I noticed something similar in some other videos as well. They all have the same length and resolution, and are even the same video, but their sizes differ by several times. Why is that the case?
In: Technology
u/DeHackEd is correct here. (I’m a video editor animator for 20+ years now). There are different kinds of video compression and they’re usually variable. Most video editing software has some default rendering outputs, to create your final version; but you can usually go deeper and customize the settings, if there’s a target file size you’re shooting for. There are compression schemes for editing (smaller file sizes but minimal compression) and for delivery (a lot of compression, and compressed in a way that makes editing difficult).

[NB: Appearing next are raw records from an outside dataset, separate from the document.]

(** * The sandboxed script executor of the custom-widget service

    A shallow embedding of
    [backend/src/custom-widgets/services/script-executor.service.ts].

    The service is a thin layer of text processing and control flow around
    the JavaScript runtime (Node's [vm] module, [JSON], [String]).  The text
    processing (size limit, denylist regexps, declared-variable scan, the
    wrapper sources) is embedded as executable functions on strings; the
    runtime is an interface ([Runtime]) the service is written against.
    What is proved of [execute] is proved for every implementation of the
    interface; [RefRealm], an implementation for a fragment of JavaScript,
    runs the service on the scripts of the examples.

    Functions of other services of the backend are embedded the same way:
    the PIN authentication service, the exception filter's URL sanitiser,
    the screen services' dithering and the URL safety utility.

    A JavaScript string is a sequence of UTF-16 code units.  The model of
    the script executor carries the code units below 256 (type [ascii]);
    every character class the service tests lives there.  The PIN service
    compares the UTF-8 bytes of strings, and its model has all the code
    units. *)

From Stdlib Require Import String Ascii List ZArith NArith Lia Bool.
From Stdlib Require Import DecimalString.
From Stdlib Require DecimalPos DecimalN.
From Stdlib Require SpecFloat.
Import ListNotations.

Set Warnings "-register-all".

Open Scope string_scope.
Open Scope list_scope.

(* ------------------------------------------------------------------ *)
(** ** Characters and text helpers *)

Module Text.

Definition code (c : ascii) : N := N_of_ascii c.

Definition between (lo hi : N) (c : ascii) : bool :=
  ((lo <=? code c) && (code c <=? hi))%N.

Definition is_digit (c : ascii) : bool := between 48 57 c.
Definition is_upper (c : ascii) : bool := between 65 90 c.
Definition is_lower (c : ascii) : bool := between 97 122 c.
Definition is_letter (c : ascii) : bool := is_upper c || is_lower c.

(** The regexp class [\w]: [[A-Za-z0-9_]]. *)
Definition is_word (c : ascii) : bool :=
  is_letter c || is_digit c || (c =? "_")%char.

(** The regexp class [\s] on the code units below 256: tab, line feed,
    vertical tab, form feed, carriage return, space, no-break space. *)
Definition is_space (c : ascii) : bool :=
  between 9 13 c || (code c =? 32)%N || (code c =? 160)%N.

(** [[a-zA-Z_$]] and [[a-zA-Z0-9_$]], the classes of the declaration regexp. *)
Definition is_ident_start (c : ascii) : bool :=
  is_letter c || (c =? "_")%char || (c =? "$")%char.
Definition is_ident_part (c : ascii) : bool :=
  is_letter c || is_digit c || (c =? "_")%char || (c =? "$")%char.

Definition head (s : string) : option ascii :=
  match s with
  | EmptyString => None
  | String c _ => Some c
  end.

Fixpoint last (prev : option ascii) (s : string) : option ascii :=
  match s with
  | EmptyString => prev
  | String c s' => last (Some c) s'
  end.

(** [strip_prefix p s] is [Some r] when [s = p ++ r]. *)
Fixpoint strip_prefix (p s : string) : option string :=
  match p with
  | EmptyString => Some s
  | String c p' =>
      match s with
      | String d s' => if (c =? d)%char then strip_prefix p' s' else None
      | EmptyString => None
      end
  end.

(** [String.prototype.startsWith]. *)
Definition startsWith (s p : string) : bool :=
  match strip_prefix p s with
  | Some _ => true
  | None => false
  end.

(** [String.prototype.includes]. *)
Fixpoint includes (s p : string) : bool :=
  startsWith s p ||
  match s with
  | EmptyString => false
  | String _ s' => includes s' p
  end.

(** Decimal rendering of a number inside a template literal. *)
Definition decimal (n : N) : string := NilEmpty.string_of_uint (N.to_uint n).

Definition to_lower_char (c : ascii) : ascii :=
  if is_upper c then ascii_of_N (code c + 32) else c.

Fixpoint toLowerCase (s : string) : string :=
  match s with
  | EmptyString => EmptyString
  | String c s' => String (to_lower_char c) (toLowerCase s')
  end.

Definition length (s : string) : N := N.of_nat (String.length s).

(** The characters 10 (line feed), 34 (double quote) and 92 (backslash). *)
Definition lf : ascii := "010"%char.
Definition dquote : ascii := "034"%char.
Definition backslash : ascii := "092"%char.
Definition nl : string := String lf EmptyString.

End Text.

(* ------------------------------------------------------------------ *)
(** ** The regular expressions of the denylist

    Every pattern of [BLOCKED_PATTERNS] is a sequence of literal characters
    between two [\b] assertions; the embedding keeps that syntax and gives it
    the meaning ECMAScript gives it. *)

Module Regex.
Import Text.

Inductive atom : Type :=
| WordBoundary            (* \b *)
| Lit (c : ascii).        (* a literal character *)

Definition RegExp : Type := list atom.

(** [/\btoken\b/] *)
Definition bounded (token : string) : RegExp :=
  WordBoundary :: map Lit (list_ascii_of_string token) ++ [WordBoundary].

(** [RegExp.prototype.source] *)
Fixpoint source (re : RegExp) : string :=
  match re with
  | [] => EmptyString
  | WordBoundary :: re' => String backslash (String "b" (source re'))
  | Lit c :: re' => String c (source re')
  end.

Definition word_before (prev : option ascii) : bool :=
  match prev with
  | Some c => is_word c
  | None => false
  end.

(** [\b] holds between [prev] and the rest [s] when exactly one side is a
    word character. *)
Definition at_boundary (prev : option ascii) (s : string) : bool :=
  xorb (word_before prev) (word_before (head s)).

(** Match [re] at the current position; [prev] is the character before it. *)
Fixpoint match_here (re : RegExp) (prev : option ascii) (s : string) : bool :=
  match re with
  | [] => true
  | WordBoundary :: re' => at_boundary prev s && match_here re' prev s
  | Lit c :: re' =>
      match s with
      | String d s' => (c =? d)%char && match_here re' (Some d) s'
      | EmptyString => false
      end
  end.

Fixpoint search (re : RegExp) (prev : option ascii) (s : string) : bool :=
  match_here re prev s ||
  match s with
  | EmptyString => false
  | String c s' => search re (Some c) s'
  end.

(** [RegExp.prototype.test] for a regexp without flags. *)
Definition test (re : RegExp) (s : string) : bool := search re None s.

(** [s.replace(/\\b/g, '')]: delete every backslash followed by [b]. *)
Fixpoint remove_boundaries (s : string) : string :=
  match s with
  | EmptyString => EmptyString
  | String c s' =>
      match s' with
      | String "b" s'' =>
          if (c =? backslash)%char then remove_boundaries s''
          else String c (remove_boundaries s')
      | _ => String c (remove_boundaries s')
      end
  end.

End Regex.

(* ------------------------------------------------------------------ *)
(** ** The JavaScript runtime the service calls into *)

(** A value caught by a [catch] clause: an instance of the host's [Error]
    (the only case in which [error instanceof Error] holds), or any other
    value. *)
Inductive Thrown (V : Type) : Type :=
| HostError (message : string)
| Other (v : V).
Arguments HostError {V} message.
Arguments Other {V} v.

Inductive completion (V A : Type) : Type :=
| Normal (a : A)
| Throw (e : Thrown V).
Arguments Normal {V A} a.
Arguments Throw {V A} e.

(** What running a compiled script in a context does: it completes with a
    value, having updated the context's globals, or it throws.  An exceeded
    timeout is thrown by the runtime as a host [Error]. *)
Inductive outcome (V C : Type) : Type :=
| Completed (v : V) (ctx : C)
| Threw (e : Thrown V).
Arguments Completed {V C} v ctx.
Arguments Threw {V C} e.

Record Runtime : Type := {
  JsValue : Type;
  Context : Type;
  Script : Type;
  js_undefined : JsValue;
  js_null : JsValue;
  (** [v === undefined || v === null], the test of [??] *)
  is_nullish : JsValue -> bool;
  (** the host's [JSON.stringify] on a value: throws, or returns a string,
      or returns [undefined] *)
  JSON_stringify : JsValue -> completion JsValue (option string);
  (** the host's [String(v)] *)
  js_String : JsValue -> completion JsValue string;
  (** [vm.createContext(Object.create(null))] *)
  createContext : Context;
  (** [context[name] = v] *)
  set_global : Context -> string -> JsValue -> Context;
  (** [new vm.Script(source)] *)
  new_Script : string -> completion JsValue Script;
  (** [script.runInContext(context, { timeout })] *)
  runInContext : Script -> Context -> N -> outcome JsValue Context
}.

(** What the service does to the world besides returning: the calls into
    the [vm] module and the logger, in order. *)
Inductive Event : Type :=
| EvCreateContext
| EvCompile (source : string)
| EvRun (timeout : N)
| EvWarn (message : string).

(* ------------------------------------------------------------------ *)
(** ** The service *)

Inductive Mode : Type := ValueMode | TemplateMode.

Record ScriptResult (V : Type) : Type := mkResult {
  success : bool;
  value : option V;
  variables : option V;
  error : option string
}.
Arguments mkResult {V} success value variables error.
Arguments success {V} s.
Arguments value {V} s.
Arguments variables {V} s.
Arguments error {V} s.

Module ScriptExecutorService.
Import Text Regex.

Definition TIMEOUT_MS : N := 1000.
Definition MAX_SCRIPT_LENGTH : N := 10000.

Definition BLOCKED_PATTERNS : list RegExp :=
  [ bounded "constructor";
    bounded "__proto__";
    bounded "prototype";
    bounded "Function";
    bounded "eval";
    bounded "import";
    bounded "globalThis";
    bounded "process";
    bounded "require";
    bounded "Proxy";
    bounded "Reflect";
    bounded "Symbol";
    bounded "WeakRef";
    bounded "FinalizationRegistry" ].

I’ve done things like video banner ads for web sites that aren’t really standardized (like a small local news and events website for a small community), and they will tell you the physical size of the video (how big it appears on screen, the pixel dimensions that fit their page) and a maximum file size (how much storage it takes). I’ve done them where their specs were like “maximum 20k” for a 10 second spot, and when I compressed the edit to that point, it *really* looked like ass; where 60 or 80k file size would have looked pretty good, by 20k it was a hot mess. Same “size” and length of video.
Just like saving a JPEG from Photoshop – set it for 90% and it looks great, 60 and you may not see much difference, but 10 or 20? It’ll look like you need to clean your glasses.